*** AVAILABLE DATA Section Begins ***

(** X4.  [new GroupNotification(client, data)] on a snapshot object returns
    exactly when the snapshot has an [id] whose [remote] is not [null] and
    its [author] is not [null]; it throws a [TypeError] otherwise.  In
    particular a [null] author makes it throw, while a message built from
    the same snapshot keeps [null] as its author. *)
Theorem GroupNotification_new_returns_iff (o : gmap string value) :
  ((exists n, GroupNotification.new (VObj o) = Normal n) <-> notifiable (VObj o))
  /\ (forall e, GroupNotification.new (VObj o) = Throw e -> e = TypeError)
  /\ (get (VObj o) "author" = VNull ->
      GroupNotification.new (VObj o) = Throw TypeError
      /\ forall MT m, Message.new MT (VObj o) = Normal m -> Message.author m = VNull).
Proof.
  assert (Hiff : (exists n, GroupNotification.new (VObj o) = Normal n)
                 <-> notifiable (VObj o)).
  { unfold notifiable.
    change (GroupNotification.new (VObj o)) with (GroupNotification._patch (VObj o)).
    unfold GroupNotification._patch. split.
    - intros [n H].
      apply bind_Normal in H as (remote & Hr & H).
      apply bind_Normal in H as (chat & Hc & H).
      apply bind_Normal in H as (author & Ha & _).
      pose proof (prop_Normal_defined _ _ _ Hr) as Hid.
      apply prop_Normal in Hr as (-> & _).
      split; [exact Hid|]. split; apply serialized_of_object_Normal_iff; eauto.
    - intros ([Hu Hn] & Hr & Ha).
      rewrite (prop_defined _ "remote" Hu Hn). cbn [JS.bind].
      apply serialized_of_object_Normal_iff in Hr as [chat ->].
      apply serialized_of_object_Normal_iff in Ha as [author ->].
      simpl. eauto. }
  assert (Hthrow : forall e, GroupNotification.new (VObj o) = Throw e -> e = TypeError).
  { change (GroupNotification.new (VObj o)) with (GroupNotification._patch (VObj o)).
    unfold GroupNotification._patch. intros e.
    destruct (prop (get (VObj o) "id") "remote") as [remote|e1] eqn:Er; simpl;
      [|apply prop_Throw in Er as [-> _]; intros H; inversion H; reflexivity].
    destruct (GroupNotification.serialized_of_object remote) eqn:Ec; simpl;
      [|apply serialized_of_object_Throw in Ec as [-> _];
        intros H; inversion H; reflexivity].
    destruct (GroupNotification.serialized_of_object (get (VObj o) "author")) eqn:Ea;
      simpl; [discriminate|].
    apply serialized_of_object_Throw in Ea as [-> _].
    intros H; inversion H; reflexivity. }
  split; [exact Hiff|]. split; [exact Hthrow|].
  intros Hnull. split.
  - destruct (GroupNotification.new (VObj o)) as [n|e] eqn:E.
    + assert (Hn : notifiable (VObj o)) by (apply Hiff; eauto).
      destruct Hn as (_ & _ & Ha). contradiction.
    + rewrite (Hthrow e eq_refl). reflexivity.
  - intros MT m Hnew. apply new_truthy_inv in Hnew; [|reflexivity].
    apply patch_fields_shape in Hnew
      as (_ & _ & _ & _ & _ & _ & _ & _ & _ & Hauthor & _).
    rewrite Hauthor, Hnull. reflexivity.
Qed.

(** ** More equations of the program monad *)

Lemma final_seq {A B} (h : program A) (k : A -> program B) st (P : locals -> Prop) :
  P (final (h st)) ->
  (forall a, result (h st) = Normal a -> P (final (k a (final (h st))))) ->
  P (final (seq h k st)).
Proof.
  intros Hh Hk. unfold seq. destruct (h st) as [f t [a|e]]; simpl in *; auto.
Qed.

Lemma frame_ret {A} (a : A) : frame (ret a).
Proof. intros st. reflexivity. Qed.

Lemma frame_lift {A} (c : completion A) : frame (lift c).
Proof. intros st. reflexivity. Qed.

Lemma frame_perform (a : action) : frame (perform a).
Proof. intros st. reflexivity. Qed.

Lemma frame_emit (e : Events) (args : list arg) : frame (emit e args).
Proof. intros st. reflexivity. Qed.

Lemma frame_request (respond : call -> completion value) (c : call) :
  frame (request respond c).
Proof. intros st. reflexivity. Qed.

Lemma frame_seq {A B} (h : program A) (k : A -> program B) :
  frame h -> (forall a, frame (k a)) -> frame (seq h k).
Proof.
  intros Hh Hk st. apply final_seq; [apply Hh|].
  intros a _. rewrite Hh. apply Hk.
Qed.

Ltac frame_step :=
  first
    [ apply frame_ret
    | apply frame_lift
    | apply frame_emit
    | apply frame_perform
    | apply frame_request
    | apply frame_seq; [|intros ?]
    | match goal with
      | |- frame (if ?b then _ else _) => destruct b
      | |- frame (match ?x with _ => _ end) => destruct x
      end ].

Lemma always_perform P (a : action) : P a -> always P (perform a).
Proof. intros H st. simpl. constructor; [exact H | constructor]. Qed.

Lemma always_emit P (e : Events) (args : list arg) :
  P (Emit e args) -> always P (emit e args).
Proof. apply always_perform. Qed.

Lemma always_read P : always P read.
Proof. intros st. constructor. Qed.

Lemma always_write P (st' : locals) : always P (write st').
Proof. intros st. constructor. Qed.

Ltac always_emit_step :=
  first
    [ apply always_ret
    | apply always_lift
    | apply always_read
    | apply always_write
    | apply always_emit
    | apply always_perform
    | apply always_seq; [|intros ?]
    | match goal with
      | |- always _ (if ?b then _ else _) => destruct b
      | |- always _ (match ?x with _ => _ end) => destruct x
      end ].

(** ** The handlers as a whole *)

Section Session.

Variable MT : MessageTypesT.
Variable W : WAStateT.
Variable opts : options.

Lemma onAddMessageEvent_frame (msg : value) : frame (onAddMessageEvent MT msg).
Proof. unfold onAddMessageEvent. repeat frame_step. Qed.

Lemma onRemoveMessageEvent_frame (msg : value) : frame (onRemoveMessageEvent MT msg).
Proof. unfold onRemoveMessageEvent. repeat frame_step. Qed.

Lemma onMessageAckEvent_frame (msg ack : value) : frame (onMessageAckEvent MT msg ack).
Proof. unfold onMessageAckEvent. repeat frame_step. Qed.

Lemma onMessageMediaUploadedEvent_frame (msg : value) :
  frame (onMessageMediaUploadedEvent MT msg).
Proof. unfold onMessageMediaUploadedEvent. repeat frame_step. Qed.

Lemma onAppStateChangedEvent_frame (state : value) :
  frame (onAppStateChangedEvent W opts state).
Proof. intros st. rewrite onAppStateChangedEvent_trace. reflexivity. Qed.

Lemma qrChanged_final (qr : value) st :
  last_message (final (qrChanged opts qr st)) = last_message st.
Proof.
  unfold qrChanged. rewrite seq_emit. cbn [after final].
  destruct (number_gtb _ _); [|reflexivity].
  rewrite seq_read, seq_write, seq_read. cbn [qrRetries].
  destruct (counter_gtb _ _); reflexivity.
Qed.

(** The slot after [onChangeMessageTypeEvent]: untouched, or the snapshot
    it held as [_patch] left it. *)
Lemma onChangeMessageTypeEvent_final (msg : value) st :
  let st' := final (onChangeMessageTypeEvent MT msg st) in
  qrRetries st' = qrRetries st
  /\ (last_message st' = last_message st
      \/ last_message st' = Message.delete_poll_fields (last_message st)).
Proof.
  unfold onChangeMessageTypeEvent.
  apply final_seq_lift; [auto|]. intros ty _.
  destruct (strict_eq ty (VStr "revoked")); [|cbn; auto].
  apply final_seq_lift; [auto|]. intros m _.
  rewrite seq_read.
  destruct (ToBoolean (last_message st)) eqn:Hslot.
  - rewrite !seq_assoc.
    apply final_seq_lift; [auto|]. intros i _.
    rewrite seq_assoc.
    apply final_seq_lift; [auto|]. intros j _.
    destruct (strict_eq i j).
    + rewrite seq_assoc.
      apply final_seq_lift; [auto|]. intros rm Hrm.
      rewrite !seq_assoc, seq_write, seq_ret. cbn.
      split; [reflexivity|].
      apply new_truthy_inv in Hrm; [|exact Hslot].
      apply patch_fields_inv in Hrm as (_ & _ & -> & _).
      destruct (is_poll MT (last_message st)); auto.
    + rewrite seq_ret. cbn. auto.
  - rewrite seq_ret. cbn. auto.
Qed.

(** The slot after [onChangeMessageEvent]: untouched, or the observed
    snapshot, possibly as [_patch] left it; the latter only for a snapshot
    that is not revoked. *)
Lemma onChangeMessageEvent_final (msg : value) st :
  let st' := final (onChangeMessageEvent MT msg st) in
  qrRetries st' = qrRetries st
  /\ (last_message st' = last_message st
      \/ (get msg "type" <> VStr "revoked"
          /\ (last_message st' = msg
              \/ last_message st' = Message.delete_poll_fields msg))).
Proof.
  destruct (defined_dec msg) as [[Hu Hn]|Hnot].
  - rewrite onChangeMessageEvent_start by assumption.
    assert (Hrem : qrRetries (remember msg st) = qrRetries st
                   /\ (last_message (remember msg st) = last_message st
                       \/ (get msg "type" <> VStr "revoked"
                           /\ last_message (remember msg st) = msg))).
    { unfold remember.
      destruct (strict_eq_VStr_dec (get msg "type") "revoked") as [[-> _]|[-> H]];
        cbn; auto. }
    destruct Hrem as [Hq Hslot].
    set (st1 := remember msg st) in *.
    destruct (isParticipant msg || isContact msg) eqn:Hb.
    + assert (Hty : get msg "type" <> VStr "revoked").
      { apply orb_true_iff in Hb as [H|H].
        - apply isParticipant_true in H as [-> _]. discriminate.
        - apply isContact_true in H as [-> _]. discriminate. }
      assert (Ht : ToBoolean msg = true).
      { apply orb_true_iff in Hb as [H|H].
        - apply isParticipant_true in H as [H _]. exact (get_VStr_truthy _ _ _ H).
        - apply isContact_true in H as [H _]. exact (get_VStr_truthy _ _ _ H). }
      apply final_seq_lift.
      { split; [exact Hq|]. destruct Hslot as [H|[_ H]]; auto. }
      intros m Hm. rewrite seq_read, seq_write.
      apply new_truthy_inv in Hm; [|exact Ht].
      apply patch_fields_inv in Hm as (_ & _ & Hd & _).
      assert (Hgoal : qrRetries st1 = qrRetries st
                      /\ (Message._data m = last_message st
                          \/ get msg "type" <> VStr "revoked"
                             /\ (Message._data m = msg
                                 \/ Message._data m = Message.delete_poll_fields msg))).
      { split; [exact Hq|]. right. split; [exact Hty|].
        rewrite Hd. destruct (is_poll MT msg); auto. }
      apply final_seq_lift; [exact Hgoal|]. intros newId _.
      apply final_seq_lift; [exact Hgoal|]. intros oldId _.
      exact Hgoal.
    + cbn. split; [exact Hq|]. destruct Hslot as [H|[H1 H2]]; auto.
  - unfold onChangeMessageEvent.
    rewrite (seq_lift_Throw _ TypeError); [cbn; auto|].
    destruct Hnot as [-> | ->]; reflexivity.
Qed.

End Session.

Section SessionInvariants.

Variable MT : MessageTypesT.
Variable W : WAStateT.
Variable opts : options.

*** AVAILABLE DATA Section Ends ***

#### WHAT THE TASK REQUIRES
Given the records above, reproduce precisely and only the lines between the line holding "Proof. unfold onMessageMediaUploadedEvent." and the line holding "let st' := final (onChangeMessageTypeEvent", inclusive.

#### SOLUTION FOR THIS PROBLEM
Proof. unfold onMessageMediaUploadedEvent. repeat frame_step. Qed.

Lemma onAppStateChangedEvent_frame (state : value) :
  frame (onAppStateChangedEvent W opts state).
Proof. intros st. rewrite onAppStateChangedEvent_trace. reflexivity. Qed.

Lemma qrChanged_final (qr : value) st :
  last_message (final (qrChanged opts qr st)) = last_message st.
Proof.
  unfold qrChanged. rewrite seq_emit. cbn [after final].
  destruct (number_gtb _ _); [|reflexivity].
  rewrite seq_read, seq_write, seq_read. cbn [qrRetries].
  destruct (counter_gtb _ _); reflexivity.
Qed.

(** The slot after [onChangeMessageTypeEvent]: untouched, or the snapshot
    it held as [_patch] left it. *)
Lemma onChangeMessageTypeEvent_final (msg : value) st :
  let st' := final (onChangeMessageTypeEvent MT msg st) in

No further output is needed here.